In early Māori history it was here that one of Kupe’s men Pani, attempted to abscond with Kupe’s daughter. Pursued by Kupe; who had earlier rescued his daughter from the water, Pani capsized his waka in the areas famously strong currents and winds and perished. Read more.



Captain Cook used the high, steep sided island to serve as a land mark when he circumnavigated the South Island, to confirm he was re-entering the Marlborough Sounds in 1770. He named the island Stephens Island after Sir Phillip Stephens, Secretary of the Admiralty who was on board and in the crows nest when it was first sited.


The island was later taken by the Government of the day from the owners Ngāti Koata in 1891 to use as a light house island for coastal navigation, necessitating that a boat landing ledge and vertical tramway up the precipitous cliffs be constructed.

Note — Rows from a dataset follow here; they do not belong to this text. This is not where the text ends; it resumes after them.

(** * EngageVision-AI: the video-analysis core of [engagement/ai_engine.py]
      and [engagement/models.py]

    A shallow embedding of [EngagementAnalyzer], [process_video],
    [simulate_processing] and [EngagementRecord.save].

    Conventions.
    - Python [int] is [Z]; a Python [float] is the rational it denotes ([Q]),
      so [a / b * 100] is exact and statements about percentages use [==].
      Timestamps and elapsed times ([timezone.now()], [time.time()]) and the
      log lines are not part of the model.
    - A Python call that may raise returns [result]; [try ... except
      Exception] is a [match] on it.
    - OpenCV, NumPy, the file system and the random generator are outside
      the repository: they are the fields of [Platform] and the entropy
      stream of [Rng]. *)

From Stdlib Require Import ZArith QArith List String Bool Lia Lqa.
From Stdlib Require Import Ascii Permutation.
Import ListNotations.

Local Open Scope Z_scope.

(** ** Exceptions *)

Inductive exn : Type :=
| ZeroDivisionError
| ValueError
| OtherError (msg : string).

(** [str(e)], as [process_video] reports it. *)
Definition str (e : exn) : string :=
  match e with
  | ZeroDivisionError => "integer modulo by zero"
  | ValueError => "not enough values to unpack"
  | OtherError msg => msg
  end.

Inductive result (A : Type) : Type :=
| Ok (a : A)
| Raise (e : exn).
Arguments Ok {A} a.
Arguments Raise {A} e.
(** C3: [computeSwapNeeded] works in double arithmetic. With
    bA = Number(balanceA), bB = Number(balanceB) the nearest doubles, and
    x = (bA - targetRatioAtoB * bB) / (1 + targetRatioAtoB * currentPrice),
    totalValueInA = bA + bB / currentPrice, each operation rounded to a
    double, it returns no swap exactly when targetRatioAtoB <= 0, or
    bA + bB is zero, or |x| < 0.05 * totalValueInA as doubles, or the
    amount floors to zero; it returns a plan exactly when none of the
    first three holds and the amount floors to a non-zero integer n, the
    plan being swapAtoB = (x > 0) with swapAmount = n, where the amount is
    x when x > 0 and |x| * currentPrice otherwise; and it throws exactly
    when none of the three holds and the amount is NaN or infinite, the
    RangeError of BigInt. *)
Theorem computeSwapNeeded_in_doubles
    (balanceA balanceB : Z) (targetRatioAtoB currentPrice : float)
    (slippageBps : Z) :
  let x := x_double balanceA balanceB targetRatioAtoB currentPrice in
  let total := totalValueInA_double balanceA balanceB currentPrice in
  let amount := BigInt_of_floor (amount_to_floor x currentPrice) in
  let no_swap :=
    (targetRatioAtoB <=? 0)%float = true
    \/ (Number balanceA + Number balanceB =? 0)%float = true
    \/ (abs x <? tolerance * total)%float = true in
  let out := Doubles.computeSwapNeeded balanceA balanceB targetRatioAtoB
               currentPrice slippageBps in
  (out = Ok None <-> no_swap \/ amount = Ok 0%Z)
  /\ (forall plan : SwapPlan,
        out = Ok (Some plan) <->
        ~ no_swap
        /\ exists n : Z,
             amount = Ok n /\ n <> 0%Z /\ plan = mkSwapPlan (0 <? x)%float n)
  /\ (forall e : error, out = Throw e <-> ~ no_swap /\ amount = Throw e).
Proof.
  cbv zeta. unfold Doubles.computeSwapNeeded, amount_to_floor.
  fold (x_double balanceA balanceB targetRatioAtoB currentPrice).
  fold (totalValueInA_double balanceA balanceB currentPrice).
  set (x := x_double balanceA balanceB targetRatioAtoB currentPrice).
  set (total := totalValueInA_double balanceA balanceB currentPrice).
  destruct (targetRatioAtoB <=? 0)%float eqn:Hratio; cbn [orb].
  { split; [| split]; [split; auto | |]; intros; split;
      first [discriminate | intros [Hno _]; exfalso; apply Hno; auto]. }
  destruct (Number balanceA + Number balanceB =? 0)%float eqn:Hsum.
  { split; [| split]; [split; auto | |]; intros; split;
      first [discriminate | intros [Hno _]; exfalso; apply Hno; auto]. }
  destruct (abs x <? tolerance * total)%float eqn:Htol.
  { split; [| split]; [split; auto | |]; intros; split;
      first [discriminate | intros [Hno _]; exfalso; apply Hno; auto]. }
  assert (Hnone : ~ (false = true \/ false = true \/ false = true)).
  { intros [E | [E | E]]; discriminate. }
  assert (Hbranch :
    forall (sells : bool) (amount : result Z),
      let out := (swapAmount <- amount ;;;
                  if (swapAmount =? 0)%Z then Ok None
                  else Ok (Some (mkSwapPlan sells swapAmount)))%result in
      (out = Ok None <->
         (false = true \/ false = true \/ false = true) \/ amount = Ok 0%Z)
      /\ (forall plan : SwapPlan,
            out = Ok (Some plan) <->
            ~ (false = true \/ false = true \/ false = true)
            /\ exists n : Z,
                 amount = Ok n /\ n <> 0%Z /\ plan = mkSwapPlan sells n)
      /\ (forall e : error,
            out = Throw e <->
            ~ (false = true \/ false = true \/ false = true) /\ amount = Throw e)).
  { intros sells [n | e0]; cbn [rbind].
    - destruct (Z.eqb_spec n 0) as [-> | Hn].
      + split; [| split].
        * split; auto.
        * intros plan. split; [discriminate|].
          intros (_ & n & [= <-] & Hn & _). contradiction.
        * intros e. split; [discriminate | intros [_ [=]]].
      + split; [| split].
        * split; [discriminate|]. intros [Hno | [= E]]; [contradiction | contradiction].
        * intros plan. split.
          -- intros [= <-]. split; [exact Hnone|]. exists n. auto.
          -- intros (_ & n' & [= <-] & _ & ->). reflexivity.
        * intros e. split; [discriminate | intros [_ [=]]].
    - split; [| split].
      + split; [discriminate|]. intros [Hno | [=]]. contradiction.
      + intros plan. split; [discriminate|]. intros (_ & n & [=] & _).
      + intros e. split.
        * intros [= ->]. split; [exact Hnone | reflexivity].
        * intros [_ [= ->]]. reflexivity. }
  destruct (0 <? x)%float; apply Hbranch.
Qed.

The first beacon of light lit the sky in 1894 fueled by oil, to this day it is one of New Zealand most powerful lights with a range of 18 nautical miles. The light house was manned until 1989 by a number of light house keepers who were also honorary wildlife rangers, whose duty it was to watch over the last strong hold of the endemic reptile the Tuatara (Sphenodon punctatus). The lighthouse keeper who took cats to the island has forever been damned with the reputation for causing the extinction of the last of the Lyall's wren. Read more


Today the island is the Mana Whenua of the Ngāti Koata in collaboration with the Department of Conservation. Visits to the island are strictly limited and no public access is permitted. The island is home of the Stephens Island gecko and Hamilton's frog which are rare or endemic to the island.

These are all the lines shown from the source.